**Aim of the task**: Where a line holds the word "outcome", copy that line from the data below.
──────
(** * Ride sharing: a model of [rideshre.cpp] and its properties

    The program has three ride classes ([Ride], [StandardRide],
    [PremiumRide]) with a virtual [fare], a static identifier counter, and
    [Driver] / [Rider] objects that keep vectors of [std::shared_ptr<Ride>].

    Modelling choices:
    - [double] is IEEE 754 binary64 with round-to-nearest-even on every
      operation: Rocq's primitive [float].  Universal statements are proved
      through the standard library's specification of these operations
      ([SpecFloat], linked to the primitives by [FloatAxioms]).
    - [int] is a 32-bit two's complement integer carried in [Z]; the
      increment of the identifier counter wraps ([int_wrap]).  ISO C++ leaves
      signed overflow undefined; the wrap is what the usual targets do.
    - [std::shared_ptr<Ride>] is an optional location ([None] is the null
      pointer) into a heap of control blocks, each holding the immutable
      ride object and its use count.
    - [std::cout] is the list of the items inserted into the stream. *)

From Stdlib Require Import ZArith Lia String.
From Stdlib Require Import Floats.
From stdpp Require Import base option list gmap.

Set Warnings "-inexact-float".

(** ** Machine numbers *)

Definition INT_MAX : Z := 2147483647.
Definition INT_MIN : Z := -2147483648.

(** Reduction of an integer to the range of [int]. *)
Definition int_wrap (z : Z) : Z := ((z + 2147483648) mod 4294967296 - 2147483648)%Z.

(** [nextID++] : the value read, and the value stored back. *)
Definition post_increment (v : Z) : Z * Z := (v, int_wrap (v + 1)).

Abbreviation double := float.

(** [std::max(a, b)] is [(a < b) ? b : a]. *)
Definition std_max (a b : double) : double := if (a <? b)%float then b else a.

(** ** Output stream

    The manipulators [std::fixed << std::setprecision(2)] precede every
    [double] the program prints, so a printed [double] is a [Fixed2] item. *)
Inductive item : Type :=
  | Str (s : string)
  | Int (n : Z)
  | Size (n : nat)
  | Fixed2 (x : double)
  | Endl.

(** The hundredths shown for a finite [double] in fixed notation with two
    decimals: the exact binary value times 100, rounded to the nearest
    integer, ties to even. *)
Definition round_half_even (n d : Z) : Z :=
  let q := (n / d)%Z in
  let r := (n mod d)%Z in
  match (2 * r ?= d)%Z with
  | Lt => q
  | Gt => (q + 1)%Z
  | Eq => if Z.even q then q else (q + 1)%Z
  end.

Definition hundredths (x : double) : option Z :=
  match Prim2SF x with
  | S754_zero _ => Some 0%Z
  | S754_finite s m e =>
      let mag :=
        match e with
        | Zneg p => round_half_even (100 * Zpos m) (Zpos (Pos.shiftl 1 (Npos p)))
        | _ => (100 * Zpos m * 2 ^ e)%Z
        end in
      Some (if s then (- mag)%Z else mag)
  | _ => None
  end.

(** ** Rides *)

(** The dynamic type of a ride object, with the member that the derived
    class adds. *)
Inductive ride_class : Type :=
  | IsRide
  | IsStandardRide
  | IsPremiumRide (luxuryMultiplier : double).

Record Ride : Type := mkRide {
  rideID : Z;
  pickupLocation : string;
  dropoffLocation : string;
  distanceMiles : double;
  dynamic_type : ride_class
}.

Definition getRideID (r : Ride) : Z := rideID r.
Definition getPickup (r : Ride) : string := pickupLocation r.
Definition getDropoff (r : Ride) : string := dropoffLocation r.
Definition getDistance (r : Ride) : double := distanceMiles r.

(** ** Shared pointers and the program state *)

Definition loc : Type := positive.

(** [std::shared_ptr<Ride>]; [None] is the null pointer. *)
Abbreviation shared_ptr := (option loc).

Record control_block : Type := mkBlock {
  object : Ride;
  use_count : nat
}.

(** The static counter [Ride::nextID] and the free store. *)
Record State : Type := mkState {
  nextID : Z;
  heap : gmap loc control_block
}.

(** [int Ride::nextID = 1;] and an empty free store. *)
Definition initial_state : State := mkState 1 ∅.

(** Copying a [shared_ptr] adds one owner. *)
Definition sp_copy (p : shared_ptr) (h : gmap loc control_block) : gmap loc control_block :=
  match p with
  | None => h
  | Some l => alter (fun b => mkBlock (object b) (S (use_count b))) l h
  end.

(** Destroying a [shared_ptr] removes one owner; the last owner deletes the
    object. *)
Definition sp_release (h : gmap loc control_block) (p : shared_ptr) : gmap loc control_block :=
  match p with
  | None => h
  | Some l =>
      match h !! l with
      | Some b =>
          match use_count b with
          | S (S n) => <[l := mkBlock (object b) (S n)]> h
          | _ => delete l h
          end
      | None => h
      end
  end.

(** [std::vector<std::shared_ptr<Ride>>::push_back]: the vector gets a copy
    of the pointer at its end. *)
Definition push_back (v : list shared_ptr) (p : shared_ptr)
    (h : gmap loc control_block) : list shared_ptr * gmap loc control_block :=
  (v ++ [p], sp_copy p h).

(** [std::vector<std::shared_ptr<Ride>>::clear]: every stored pointer is
    destroyed, first to last. *)
Definition clear (v : list shared_ptr) (h : gmap loc control_block)
    : list shared_ptr * gmap loc control_block :=
  ([], foldl sp_release h v).

(** [*p] for a non-null [p]. *)
Definition deref (h : gmap loc control_block) (l : loc) : option Ride :=
  object <$> h !! l.

(** ** Constructors *)

(** [Ride::Ride]: the member initialiser [rideID(nextID++)] reads and
    advances the static counter; nothing else is touched. *)
Definition Ride_ctor (pickup dropoff : string) (distance : double)
    (s : State) : Ride * State :=
  let '(id, next) := post_increment (nextID s) in
  (mkRide id pickup dropoff distance IsRide, mkState next (heap s)).

(** The derived part of a constructor: the object gets its final dynamic
    type. *)
Definition as_class (c : ride_class) (r : Ride) : Ride :=
  mkRide (rideID r) (pickupLocation r) (dropoffLocation r) (distanceMiles r) c.

(** [StandardRide::StandardRide] *)
Definition StandardRide_ctor (pickup dropoff : string) (distance : double)
    (s : State) : Ride * State :=
  let '(r, s') := Ride_ctor pickup dropoff distance s in
  (as_class IsStandardRide r, s').

(** [PremiumRide::PremiumRide]; [multiplier] has the default argument 2.0. *)
Definition PremiumRide_ctor (pickup dropoff : string) (distance : double)
    (multiplier : option double) (s : State) : Ride * State :=
  let multiplier := default 2.0%float multiplier in
  let '(r, s') := Ride_ctor pickup dropoff distance s in
  (as_class (IsPremiumRide multiplier) r, s').

(** A constructor call of one of the three classes. *)
Inductive new_expr : Type :=
  | NewRide (pickup dropoff : string) (distance : double)
  | NewStandardRide (pickup dropoff : string) (distance : double)
  | NewPremiumRide (pickup dropoff : string) (distance : double)
      (multiplier : option double).

Definition construct (e : new_expr) (s : State) : Ride * State :=
  match e with
  | NewRide p q d => Ride_ctor p q d s
  | NewStandardRide p q d => StandardRide_ctor p q d s
  | NewPremiumRide p q d m => PremiumRide_ctor p q d m s
  end.


(** How a call can end: it returns, or it throws.  [InvalidArgument] is
    the error of a rejected argument, [BadAlloc] is [std::bad_alloc]. *)
Inductive exception : Type := InvalidArgument | BadAlloc.

Inductive outcome (A : Type) : Type :=
  | Returns (a : A)
  | Throws (e : exception).
Arguments Returns {A} a.
Arguments Throws {A} e.

(** The two strings that a constructor call copies into the object. *)
Definition copied_strings (e : new_expr) : string * string :=
  match e with
  | NewRide p q _ | NewStandardRide p q _ | NewPremiumRide p q _ _ => (p, q)
  end.

(** A constructor call as its caller sees it.  The member initialisers of
    [Ride::Ride] run in the order of the declarations: [rideID(nextID++)]
    first, then the copies [pickupLocation(pickup)] and
    [dropoffLocation(dropoff)], each of which throws [std::bad_alloc] when
    its allocation fails, then [distanceMiles(distance)].  [copy_ok] tells
    for a string whether the allocation of its copy succeeds.  No constructor
    has a [throw] expression or a test of its arguments.  A throw leaves no
    object, and the counter advanced. *)
Definition create (copy_ok : string -> bool) (e : new_expr) (s : State)
    : outcome Ride * State :=
  let '(r, s') := construct e s in
  let '(pickup, dropoff) := copied_strings e in
  if copy_ok pickup then
    if copy_ok dropoff then (Returns r, s') else (Throws BadAlloc, s')
  else (Throws BadAlloc, s').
──────
**Solution for this problem**:
Inductive outcome (A : Type) : Type :=
    : outcome Ride * State :=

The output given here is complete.